╔══

(** C10.  [copy_range] does not check [out_begin <= out_end].  With
    [out_end < out_begin] the element count [out_end - out_begin] is
    negative, hence not zero, and the call is not a no-op; the bound
    check of the source range is made with that negative count, so it
    passes whenever [0 <= in_begin] and
    [in_begin + (out_end - out_begin) <= in_column.size] (for instance
    [in_begin = 0]); the call then goes on into the kernel path with the
    inverted range instead of failing with [RangeError]: its outcome is
    the outcome of the kernel call on the destination, which returns
    with the column the kernel wrote or throws what the kernel threw. *)
Theorem copy_range_inverted_range_reaches_kernel
        (detail_copy_range : gdf_column -> input_factory -> Z -> Z -> kernel_result)
        (in_column : gdf_column) (out_begin out_end in_begin : Z) (w : world) :
  int32 out_begin -> int32 out_end -> int32 in_begin ->
  out_end < out_begin ->
  - 2 ^ 31 <= out_end - out_begin ->
  validate in_column = true ->
  validate (out_column w) = true ->
  dtype (out_column w) = dtype in_column ->
  dtype (out_column w) <> GDF_STRING_CATEGORY ->
  0 <= in_begin ->
  in_begin + (out_end - out_begin) <= size in_column ->
  wrap32 (out_end - out_begin) < 0
  /\ copy_range validate sync_column_categories detail_copy_range
                in_column out_begin out_end in_begin w =
     match detail_copy_range (out_column w)
                             (column_range_factory in_column in_begin)
                             out_begin out_end with
     | Completed c =>
         Returned tt {| out_column := c; temporaries := temporaries w |}
     | Aborted err c =>
         Thrown err {| out_column := c; temporaries := temporaries w |}
     end.
Proof.
  intros Hob Hoe Hib Hinv Hno Hvi Hvo Ht Hcat Hib0 Hsrc.
  assert (Hn : wrap32 (out_end - out_begin) = out_end - out_begin)
    by (apply wrap32_int32; unfold int32 in *; lia).
  split; [lia|].
  rewrite copy_range_checks, Hn.
  rewrite (proj2 (Z.eqb_neq _ 0)) by lia.
  rewrite Hvi, Hvo. cbn [negb].
  rewrite bool_decide_eq_true_2 by exact Ht. cbn [negb].
  rewrite wrap32_int32 by (unfold int32 in *; lia).
  rewrite (proj2 (Z.leb_le 0 in_begin)) by exact Hib0.
  rewrite (proj2 (Z.leb_le _ _)) by exact Hsrc. cbn [andb negb].
  rewrite bool_decide_eq_false_2 by exact Hcat. reflexivity.
Qed.
Lemma C9_factory_dispatch_witness :
  get_field News "picture" = Ok image_field
  ∧ (isinstance image_field [CharField; TextField; FileField; ImageField] = true
     ∨ __name__ (__class__ image_field) ∈ CUSTOM_FIELDS en_de)
  ∧ (isinstance image_field [FileField] = true →
     is_Some (attrs (field_dict image_field) !! "upload_to"))
  ∧ ∃ self,
      create_translation_field en_de News "picture" "de" = Ok self
      ∧ translated_field self = image_field
      ∧ language self = "de"
      ∧ t_class self = TranslationImageField_class.
Proof.
  assert (Hfield : get_field News "picture" = Ok image_field) by reflexivity.
  assert (Hsupported :
    isinstance image_field [CharField; TextField; FileField; ImageField] = true
    ∨ __name__ (__class__ image_field) ∈ CUSTOM_FIELDS en_de) by (by left).
  assert (Hupload : isinstance image_field [FileField] = true →
                    is_Some (attrs (field_dict image_field) !! "upload_to"))
    by (intros _; exists (VFunc "picture_path"); reflexivity).
  split; [exact Hfield |]. split; [exact Hsupported |].
  split; [exact Hupload |].
  exact (proj2 (C9_factory_dispatch (H := plain_django) en_de News "picture"
                  "de" image_field Hfield) Hsupported Hupload).
Defined.

Lemma C10_empty_string_becomes_None_witness :
  eq_str (VFile (Some "")) "" = true
  ∧ eq_str (VStr "Hallo") "" = false
  ∧ Field_get_prep_value (translated_field title_de) VNone = Ok VNone
  ∧ TranslationField.get_prep_value title_de (VFile (Some "")) = Ok VNone
  ∧ TranslationField.get_prep_value title_de (VStr "Hallo") = Ok (VStr "Hallo")
  ∧ TranslationField.get_prep_value title_de (VStr "") = Ok VNone.
Proof.
  destruct (C10_empty_string_becomes_None (H := plain_django) title_de)
    as (_ & Hempty & Hother & Hnull & _).
  split; [reflexivity |]. split; [reflexivity |]. split; [reflexivity |].
  split; [exact (Hempty (VFile (Some "")) eq_refl) |].
  split; [exact (Hother (VStr "Hallo") eq_refl) |].
  exact (Hnull eq_refl).
Defined.

(** ** Further properties of the descriptor *)

Section descriptor_extras.
Import TranslationFieldDescriptor.

Lemma is_None_VNone (v : PyVal) : is_None v = true ↔ v = VNone.
Proof. destruct v; simpl; split; congruence. Qed.

(** X1. Reading the original attribute on an instance fails in one
    situation only: the shadow field of the active language is there and
    falsy, no fallback value is configured, and the original slot is
    missing from [instance.__dict__]; the exception is then the
    [KeyError] of the original name. *)
Theorem X1_get_raises_only_on_missing_original
    (self : t) (st : Locale) (instance : Instance) (e : Exn) :
  __get__ self st (Some instance) = Raise e
  ↔ e = KeyError (name self)
    ∧ fallback_value self = VNone
    ∧ __dict__ instance !! name self = None
    ∧ ∃ v, __dict__ instance
           !! build_localized_fieldname (name self) (get_language st) = Some v
           ∧ truthy v = false.
Proof.
  destruct (__dict__ instance
            !! build_localized_fieldname (name self) (get_language st))
    as [v |] eqn:Hloc.
  - rewrite (get_present _ _ _ _ Hloc).
    unfold get_default_instance, dict_getitem.
    destruct (truthy v) eqn:Htruthy.
    + split; [discriminate |]. intros (_ & _ & _ & w & [= <-] & Hw). congruence.
    + destruct (is_None (fallback_value self)) eqn:Hfb.
      * apply is_None_VNone in Hfb.
        destruct (__dict__ instance !! name self) as [original |] eqn:Horiginal.
        -- split; [discriminate |]. by intros (_ & _ & ? & _).
        -- split.
           ++ intros [= <-]. repeat split; try done. by exists v.
           ++ by intros (-> & _).
      * split; [discriminate |]. intros (_ & Hnone & _).
        apply is_None_VNone in Hnone. congruence.
  - rewrite (get_absent _ _ _ Hloc).
    split; [discriminate |]. by intros (_ & _ & _ & w & ? & _).
Qed.

Lemma X1_get_raises_witness :
  __get__ title_descriptor (mkLocale "de") (Some orphan_news)
  = Raise (KeyError "title").
Proof.
  apply (proj2 (X1_get_raises_only_on_missing_original title_descriptor
                  (mkLocale "de") orphan_news (KeyError "title"))).
  split; [reflexivity |]. split; [reflexivity |]. split; [reflexivity |].
  exists (VStr ""). split; reflexivity.
Defined.

(** X2. A truthy value in the shadow field of the active language is what
    the original attribute reads as, whatever the fallback value and the
    original slot are. *)
Theorem X2_localized_value_wins
    (self : t) (st : Locale) (instance : Instance) (v : PyVal) :
  __dict__ instance !! build_localized_fieldname (name self) (get_language st)
    = Some v →
  truthy v = true →
  __get__ self st (Some instance) = Ok v.
Proof.
  intros Hloc Htruthy. by rewrite (get_present _ _ _ _ Hloc), Htruthy.
Qed.

Lemma X2_localized_value_wins_witness :
  __dict__ hello_news !! build_localized_fieldname "title" "de"
    = Some (VStr "Hallo")
  ∧ truthy (VStr "Hallo") = true
  ∧ __get__ title_descriptor_with_fallback (mkLocale "de") (Some hello_news)
    = Ok (VStr "Hallo").
Proof.
  assert (Hloc : __dict__ hello_news
                 !! build_localized_fieldname
                      (name title_descriptor_with_fallback)
                      (get_language (mkLocale "de")) = Some (VStr "Hallo"))
    by (vm_compute; reflexivity).
  split; [exact Hloc |]. split; [reflexivity |].
  exact (X2_localized_value_wins title_descriptor_with_fallback
           (mkLocale "de") hello_news (VStr "Hallo") Hloc eq_refl).
Defined.

(** X3. With a fallback value configured, a falsy shadow field of the
    active language makes the original attribute read as the fallback
    value; the original slot is not consulted, so the read succeeds even
    when that slot is missing. *)
Theorem X3_configured_fallback_is_returned
    (self : t) (st : Locale) (instance : Instance) (v : PyVal) :
  __dict__ instance !! build_localized_fieldname (name self) (get_language st)
    = Some v →
  truthy v = false →
  fallback_value self ≠ VNone →
  __get__ self st (Some instance) = Ok (fallback_value self).
Proof.
  intros Hloc Hfalsy Hfb.
  rewrite (get_present _ _ _ _ Hloc), Hfalsy.
  destruct (is_None (fallback_value self)) eqn:Hnone; [| done].
  by apply is_None_VNone in Hnone.
Qed.

Lemma X3_configured_fallback_witness :
  __dict__ orphan_news !! build_localized_fieldname "title" "de"
    = Some (VStr "")
  ∧ truthy (VStr "") = false
  ∧ fallback_value title_descriptor_with_fallback ≠ VNone
  ∧ __get__ title_descriptor_with_fallback (mkLocale "de") (Some orphan_news)
    = Ok (VStr "n/a").
Proof.
  assert (Hloc : __dict__ orphan_news
                 !! build_localized_fieldname
                      (name title_descriptor_with_fallback)
                      (get_language (mkLocale "de")) = Some (VStr ""))
    by (vm_compute; reflexivity).
  assert (Hfb : fallback_value title_descriptor_with_fallback ≠ VNone)
    by discriminate.
  split; [exact Hloc |]. split; [reflexivity |]. split; [exact Hfb |].
  exact (X3_configured_fallback_is_returned title_descriptor_with_fallback
           (mkLocale "de") orphan_news (VStr "") Hloc eq_refl Hfb).
Defined.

╚══

What you have to do: Every line in the data above that includes the word "shadow" should be copied.

Output of the task:
    situation only: the shadow field of the active language is there and
(** X2. A truthy value in the shadow field of the active language is what
(** X3. With a fallback value configured, a falsy shadow field of the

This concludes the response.